It’s over. My life has come screeching to a stop once more. Tires still spinning, eyes racing, activity over. And it’s just me. Just me and the sky. Just me and my soul. Heart still races from all the activity I’ve just come from. Sweat still glistens as my life has been poured out over the last 8 months. I look around frantically and see that I am in a field – a field with just myself. The class of 2012 has graduated and left over the horizon, their journeys forever woven into ours. The campus is eerily quiet, getting us all to question if the last school year actually did just happen. And summer is rising upon us all – a reminder that time is charging on, being a friend or foe – it’s entirely up to us. With this halt of scheduled activity, I am reminded once again that activity loves to mask itself as purpose…but it is not. As I catch my breath I have a choice – to keep feeding my activity-driven world, or to allow myself to stop and look … and be. To mourn, to remember, to sleep, to laugh. To be still and know… and to remind myself once more of all the things that truly matter – things that cannot be bought or sold or faked. Even though it still feels a bit foreign, I choose to stop and look…and breathe.

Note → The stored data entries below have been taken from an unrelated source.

(** * ndtpso_slam: the scan-matching node

    A shallow embedding of [src/ndtpso_slam/src/ndtpso_slam_node.cpp]: the
    global state of the node, the laser callback [scan_mathcher], the
    start-up code of [main] and its publish loop.

    The node is built on the class [NDTFrame] (headers [ndtpso_slam/ndtframe.h]
    and [ndtpso_slam/ndtcell.h]), which is not among the files verified here; the
    frame and the alignment engine are modelled from the specification
    (section "NDT frame and alignment engine" below).  Functions of external
    libraries (libm, tf, the random source) are collected in the class
    [Externals].

    Compile-time switches are taken as the source sets them:
    [SAVE_MAP_DATA_TO_FILE = true], [SYNC_WITH_LASER_TOPIC = false],
    [SYNC_WITH_ODOM = false], [WAIT_FOR_TF = true], no [BUILD_OCCUPANCY_GRID]. *)

From Stdlib Require Import ZArith List Bool Ascii String Floats Lia.
Import ListNotations.

Set Implicit Arguments.

(* ================================================================= *)
(** * C++ scalars *)

(** [double] is IEEE-754 binary64, Rocq's primitive [float]. *)
Abbreviation double := float.

(** [static_cast<unsigned short>(n)] for an [int] n. *)
Definition to_unsigned_short (n : Z) : Z := (n mod 2 ^ 16)%Z.

(** Arithmetic on [unsigned int] wraps modulo 2^32. *)
Definition to_unsigned_int (n : Z) : Z := (n mod 2 ^ 32)%Z.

I invite you to do the same. This rendition of Coldplay’s song really helped to give me that permission tonight.
Dude! I just recently found this exact rendition of Yellow and am right there on that wavelength with you and this…how awesome. I seriously just bought a CD with this version on it. I’ll burn you a copy 🙂
Love this blog post. I completely relate. I’m finding more and more the freedom to give myself this permission too. Thank you for these beautiful perspectives and thoughts today. Miss and love you!